Pertama; harus ditegaskan lagi bahwa tabloid bukan sekadar
hitung-hitungan panjang dan lebar halaman. Tabloid dapat digambarkan sebagai
ìpers comberanî. ’ Dalam rengkuhan jurnalisme tabloid, terjadilah perubahan
yang amat besar dalam orientasi pemberitaan media, yakni dari media yang
memproduksi berita yang berkualitas menjadi media yang menggelontorkan
hiburan.
Konsekuensi berikutnya yang tidak dapat disangkal lagi
adalah media, terutama surat kabar, berubah pula kedudukannya, yaitu dari
forum bagi publik untuk menjalankan perdebatan terhadap isu-isu yang penting
sekadar menjadi berita-berita yang menarik minat khalayak (Bob Franklin, dkk,
Key Concepts in Journalism Studies, 2005: 258-259). Suara Merdeka mampu
menjalankan siasat untuk tidak terjebak dan bahkan sengaja menenggelamkan
diri dalam riuh-rendah tabloidisasi itu.
Kenyataan itu dapat disimak pada berita-berita yang
dihadirkan pada halaman pertama. Isu-isu politik yang menyangkut kepentingan
masyarakat banyak tetap ditampilkan secara khas. Pilihan judul berita, tata
warna, dan penyajian foto disodorkan ke hadapan pembaca dengan cita rasa yang
sedikit mengandung unsur tabloid.
Merupakan Strategi
Hanya, nilai murahan yang merendahkan akal waras publik
sengaja ditinggalkan. Jadi, judul berita yang ditulis secara mencolok mata
dengan paduan warna hitam dan merah itu merupakan strategi untuk mengundang
minat baca khalayak. Warna merah dalam posisi demikian bukan dimaksudkan
menciptakan sensasionalisme, melainkan teknik untuk memberikan penekanan
kepada aktoraktor politik yang sedang dibicarakan.

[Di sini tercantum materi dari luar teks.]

Lemma rposition_app {A} (p : A → bool) l1 l2 :
  rposition p (l1 ++ l2)
  = match rposition p l2 with Some i => Some (len l1 + i) | None => rposition p l1 end.
Proof.
  induction l1 as [|a l1 IH]; simpl; [by destruct (rposition p l2)|].
  rewrite IH. destruct (rposition p l2); [|done]. rewrite len_cons. f_equal. lia.
Qed.
Lemma rposition_none {A} (p : A → bool) l : rposition p l = None ↔ Forall (λ a, p a = false) l.
Proof.
  induction l as [|a l IH]; simpl; [by split; [constructor|]|]. rewrite list.Forall_cons, <- IH.
  destruct (rposition p l), (p a); naive_solver.
Qed.
Lemma spki_windows key : length key = 32%nat →
  ∃ k0 k1, windows3 (spki_prefix ++ key)
    = windows3 spki_prefix ++ [[x21; x00; k0]; [x00; k0; k1]] ++ windows3 key.
Proof. intros Hl. destruct key as [|k0 [|k1 [|k2 key]]]; try done. by exists k0, k1. Qed.

(** A raw 32-byte key is accepted as it is, and one in a SubjectPublicKeyInfo
    is found, unless the key itself contains the bytes 03 21 00: then the last
    occurrence of the mark is taken for the header and the key is refused. *)
Lemma spki_key `{Base64} (key : list byte) :
  length key = 32%nat →
  public_key_der_to_raw_b64 key = Ok (b64_encode key)
  ∧ public_key_der_to_raw_b64 (spki_prefix ++ key)
    = if bool_decide (key_mark ∈ windows3 key) then Err KEY_ERROR else Ok (b64_encode key).
Proof.
  intros Hl. assert (len key = 32) as Hlen by (unfold len; lia). split.
  - unfold public_key_der_to_raw_b64. by rewrite Hlen.
  - unfold public_key_der_to_raw_b64. rewrite len_app, Hlen. change (len spki_prefix + 32) with 44.
    change (44 =? 32) with false. cbv iota. destruct (spki_windows key Hl) as (k0 & k1 & ->).
    rewrite !rposition_app. case_bool_decide as Hin.
    + destruct (rposition _ (windows3 key)) as [i|] eqn:E.
      * change (len (windows3 spki_prefix)) with 10. change (len [_; _]) with 2.
        by rewrite (proj2 (N.leb_gt _ _)) by lia.
      * apply rposition_none in E. rewrite list.Forall_forall in E. specialize (E _ Hin).
        by rewrite bool_decide_true in E.
    + rewrite (proj2 (rposition_none _ (windows3 key))).
      * assert (rposition (λ w, bool_decide (w = [x03; x21; x00])) [[x21; x00; k0]; [x00; k0; k1]] = None) as ->.
        { apply rposition_none. repeat constructor; by apply bool_decide_eq_false. }
        change (rposition (λ w, bool_decide (w = [x03; x21; x00])) (windows3 spki_prefix)) with (Some 9).
        cbv beta iota. change (9 + 3 + 32 <=? 44) with true. cbv iota. do 2 f_equal.
        unfold slice. change (N.to_nat (9 + 3)) with 12%nat. change (N.to_nat (9 + 3 + 32 - (9 + 3))) with 32%nat.
        change (drop 12 (spki_prefix ++ key)) with key. by rewrite <- Hl, firstn_all.
      * apply list.Forall_forall. intros w Hw. apply bool_decide_eq_false. intros ->. by apply Hin.
Qed.
(* ===== verification/Delivery.v ===== *)
(** * From the server to a running patch

    The runtime's check, download and installation joined with the updater: on a
    device where nothing fails and nobody cancels, and against a server that
    serves a patch's files, [download_and_install] ends with the patch installed,
    also when an earlier download was broken off. *)
From S2P Require Import Prelude Text External Bytecode BytecodeCheck BytecodeFacts Crypto Manifest Diff World State StateFacts StateProperties StateProgress Flights Net ServerApi Runtime RuntimeProperties.
Local Open Scope N_scope.

(** ** Nobody cancels *)
Definition idle (m : Machine) : Prop := m_cancel m = false ∧ m_interference m = [].
Lemma load_idle m : idle m → cancel_load m = (Ok false, m).
Proof. destruct m as [w l s c i fl]. by intros [[= ->] [= ->]]. Qed.
Lemma not_cancelled_idle m : idle m → ensure_not_cancelled m = (Ok tt, m).
Proof. intros Hm. unfold ensure_not_cancelled. by rewrite (act_bind_run _ _ _ _ _ (load_idle m Hm)). Qed.

Section Idle.
Context `{Net, BodyText}.

(** A download that looks at the flag is then one that does not. *)
Lemma read_body_idle out r m :
  idle m → read_body_with_cancel cancel_load out r m = read_body_with_cancel (mret false) out r m.
Proof.
  intros Hm. revert out.
  induction r as [|[e|chunk] r IH]; intros out; cbn [read_body_with_cancel];
    rewrite (act_bind_run _ _ _ _ _ (load_idle m Hm)), (act_bind_run (mret false) _ m false m) by done; try done.
  cbv iota. repeat (case_match; [done|]). apply IH.
Qed.
Lemma finish_idle (b : bool) r m :
  idle m →
  (read_body_with_cancel cancel_load [] r ≫= λ bytes, mret (M:=Act) (bytes, b)) m
  = (read_body_with_cancel (mret false) [] r ≫= λ bytes, mret (M:=Act) (bytes, b)) m.
Proof. intros Hm. unfold mbind, act_bind. by rewrite read_body_idle. Qed.
Lemma sleep_idle {A} a (x y : Act A) m :
  idle m → can_retry a = true → (∀ m, idle m → x m = y m) →
  (_ ← sleep_before_retry a; x) m = (_ ← sleep_before_retry a; y) m.
Proof.
  intros Hm Ha Hxy. destruct (sleep_spec a m Ha) as (d & m1 & Hrun & _ & _ & _ & Hq).
  rewrite !(act_bind_run _ _ _ _ _ Hrun). apply Hxy. destruct Hm as [Hc Hi].
  destruct Hq as (_ & _ & _ & _ & _ & Hqc & Hqi & _). split; congruence.
Qed.
Lemma download_loop_idle url l offset last m :
  idle m → download_loop cancel_load url l offset last m = download_loop (mret false) url l offset last m.
Proof.
  revert offset last m. induction l as [|a l IH]; intros offset last m Hm; [done|]. cbn [download_loop].
  rewrite (act_bind_run _ _ _ _ _ (load_idle m Hm)), (act_bind_run (mret false) _ m false m) by done. cbv iota.
  rewrite !(act_bind_run _ _ _ _ _ (call_run _ m)).
  assert (idle (logged m (range_request url offset))) as Hm1 by done.
  destruct (reply m (range_request url offset) 0) as [e|resp].
  - destruct (can_retry a) eqn:Ha; [|done]. apply sleep_idle; auto.
  - case_match; [by apply IH|]. case_match; [by apply finish_idle|]. case_match; [by apply finish_idle|].
    destruct (should_retry_status (rs_status resp) && can_retry a) eqn:E; [|done].
    apply andb_true_iff in E as [_ Ha]. apply sleep_idle; auto.
Qed.

(** A file from a server that recovers in time. *)
Lemma download_from_idle dir url content offset m :
  is_http url = true → served url content 5 (m_log m) offset → len content ≤ MAX_BODY_BYTES → idle m →
  ∃ v m', download_bytes_from_with_cancel dir url offset cancel_load m = (Ok v, m')
    ∧ completes content offset v ∧ quiet m m'.
Proof.
  intros Hurl Hs Hlen Hm. unfold download_bytes_from_with_cancel. rewrite Hurl, download_loop_idle by done.
  by apply (download_served url content 5 0).
Qed.
Lemma download_bytes_file dir url content m :
  is_http url = true → served url content 5 (m_log m) 0 → len content ≤ MAX_BODY_BYTES →
  ∃ m', download_bytes dir url m = (Ok content, m') ∧ quiet m m'.
Proof.
  intros Hurl Hs Hlen. unfold download_bytes, download_bytes_from, download_bytes_from_with_cancel. rewrite Hurl.
  destruct (download_served url content 5 0 0 None m Hs Hlen eq_refl) as ([bytes append] & m' & E & Hc & Hq).
  change (nums 0 5) with attempts in E. rewrite (act_bind_run _ _ _ _ _ E). exists m'. split; [|done].
  unfold completes in Hc. simpl in Hc. destruct append; [lia|]. by subst bytes.
Qed.

(** From the log [log0] on, every download of the file ends within five requests. *)
Definition recovers (log0 : list Request) (url : string) (content : list byte) : Prop :=
  ∀ log offset, log0 `prefix_of` log → served url content 5 log offset.
Lemma recovers_later log0 log1 url content :
  log0 `prefix_of` log1 → recovers log0 url content → recovers log1 url content.
Proof. intros Hp Hr log offset Hlog. apply Hr. by etrans. Qed.

(** What a download sends. *)
Lemma act_sends_read_body P cancel out r : act_sends P cancel → act_sends P (read_body_with_cancel cancel out r).
Proof.
  intros Hc. revert out. induction r as [|[e|c] r IH]; intros out; cbn [read_body_with_cancel]; act_sends_tac.
Qed.
Lemma act_sends_download_loop P cancel url l offset last :
  (∀ offset, P (range_request url offset)) → act_sends P cancel → act_sends P (download_loop cancel url l offset last).
Proof.
  intros HP Hc. revert offset last. induction l as [|a l IH]; intros offset last; cbn [download_loop];
    pose proof (act_sends_retry_delay P); pose proof (λ r, act_sends_read_body P cancel [] r Hc);
    pose proof (λ offset, act_sends_call P _ (HP offset)); act_sends_tac.
Qed.
Lemma act_sends_download P dir url offset cancel :
  (∀ offset, P (range_request url offset)) → act_sends P cancel →
  act_sends P (download_bytes_from_with_cancel dir url offset cancel).
Proof.
  intros HP Hc. unfold download_bytes_from_with_cancel.
  pose proof (λ l last, act_sends_download_loop P cancel url l offset last HP Hc). act_sends_tac.
Qed.
Lemma act_sends_download_bytes P dir url :
  (∀ offset, P (range_request url offset)) → act_sends P (download_bytes dir url).
Proof.
  intros HP. unfold download_bytes, download_bytes_from.
  pose proof (act_sends_download P dir url 0 (mret false) HP (act_sends_ret _ false)). act_sends_tac.
Qed.
Lemma act_logs_download_bytes dir url : act_logs (download_bytes dir url).
Proof. by apply act_sends_download_bytes. Qed.
End Idle.

(** ** Runs that do not fail *)
Definition calm (m : Machine) : Prop := calm_world (m_world m) ∧ idle m.
Abbreviation files m := (w_fs (m_world m)).
Lemma quiet_calm m m' : quiet m m' → calm m → calm m' ∧ files m' = files m.
Proof.
  intros (Hfs & Hf & Hst & _ & _ & Hc & Hi & _) [[Hf' Hst'] [Hc' Hi']].
  split; [|done]. by repeat split; congruence.
Qed.
Lemma sys_run {A} (x : IO A) m a w' : x (m_world m) = (Ok a, w') → sys x m = (Ok a, with_world m w').
Proof. unfold sys. by intros ->. Qed.
Lemma with_world_calm m w : calm m → calm_world w → calm (with_world m w).
Proof. by intros [_ Hi]. Qed.

(** ** The download directory *)
Implicit Types (out p : path) (w : World) (fs : FS).
(** What a download does to the files: directories on the way to [out], and
    files in it. *)
Definition step_in (out : path) (fs fs' : FS) : Prop := ∀ q,
  fs' !! q = fs !! q ∨ (q ∈ ancestors out ∧ fs' !! q = Some Dir) ∨ (∃ n, q = join1 out n ∧ fs' !! q ≠ Some Dir).
#[global] Instance step_in_preorder out : PreOrder (step_in out).
Proof.
  split; [by left|]. intros fs1 fs2 fs3 H12 H23 q.
  destruct (H23 q) as [->|[?|?]]; [apply H12|by right; left|by right; right].
Qed.
(** Nothing is in its way. *)
Definition clear (out : path) (fs : FS) : Prop :=
  (∀ q bs, q ∈ ancestors out → fs !! q ≠ Some (File bs)) ∧ ∀ n, fs !! join1 out n ≠ Some Dir.
Lemma clear_step out fs fs' : clear out fs → step_in out fs fs' → clear out fs'.
Proof.
  intros [Hd Hf] Hs. split.
  - intros q bs Hq. destruct (Hs q) as [->|[[_ ->]|(n & -> & _)]]; [by apply Hd|done|].
    by apply join1_not_ancestor in Hq.
  - intros n. destruct (Hs (join1 out n)) as [->|[[Hq _]|(_ & _ & Hn)]]; [apply Hf| |done].
    by apply join1_not_ancestor in Hq.
Qed.
Lemma is_dir_step out fs fs' : step_in out fs fs' → is_dir fs out = true → is_dir fs' out = true.
Proof.
  unfold is_dir. rewrite !orb_true_iff, !bool_decide_eq_true. intros Hs [?|Hd]; [by left|]. right.
  destruct (Hs out) as [->|[[_ ?]|(n & E & _)]]; [done..|].
  apply (f_equal length) in E. unfold join1 in E. rewrite length_app in E. simpl in E. lia.
Qed.
Lemma clear_not_dir out fs n : clear out fs → is_dir fs (join1 out n) = false.
Proof.
  intros [_ Hf]. unfold is_dir. rewrite orb_false_iff, !bool_decide_eq_false. split; [|apply Hf].
  unfold join1. by destruct out.
Qed.
Lemma step_in_insert out fs n bs : step_in out fs (<[join1 out n := File bs]> fs).
Proof.
  intros q. destruct (decide (q = join1 out n)) as [->|]; [|left; by rewrite lookup_insert_ne].
  right. right. exists n. by rewrite lookup_insert_eq.
Qed.
Lemma step_in_delete out fs n : step_in out fs (delete (join1 out n) fs).
Proof.
  intros q. destruct (decide (q = join1 out n)) as [->|]; [|left; by rewrite lookup_delete_ne].
  right. right. exists n. by rewrite lookup_delete_eq.
Qed.

(** Where a run inside the download directory ends. *)
Definition inside (out : path) (w w' : World) : Prop := calm_world w' ∧ step_in out (w_fs w) (w_fs w').
Lemma inside_trans out w1 w2 w3 : inside out w1 w2 → inside out w2 w3 → inside out w1 w3.
Proof. intros [_ Hs1] [? Hs2]. split; [done|]. by etrans. Qed.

Jadi, pihak yang dijadikan target bukan saja pembaca untuk
tertarik menyimak berita yang disodorkan, melainkan juga para pihak yang
harus segera memutuskan suatu persoalan secara cepat dan tepat. Kedua;
tabloidisasi bisa dilihat pula sebagai cara untuk melakukan perlawanan
terhadap pers berkualitas (quality
papers).
Secara kategoris industri media bisa dibedakan dalam dua
titik ekstrem pemberitaan, yakni berorientasi pada berita yang dinilai
berkelas dengan khalayak pembaca kalangan elite, dan media yang mengarah pada
perayaan kedangkalan mengenai kekerasan, kejahatan, dan seksualitas yang
penuh kecabulan dengan sasaran pembaca kelas bawah.
Dalam rumusan yang lebih ringkas, pers berkualitas
menciptakan elitisme dengan menghadirkan gaya bahasa yang santun, halus, dan
lembut sebagai penanda bagi khalayak yang berstatus sosial serbaaristoktatis.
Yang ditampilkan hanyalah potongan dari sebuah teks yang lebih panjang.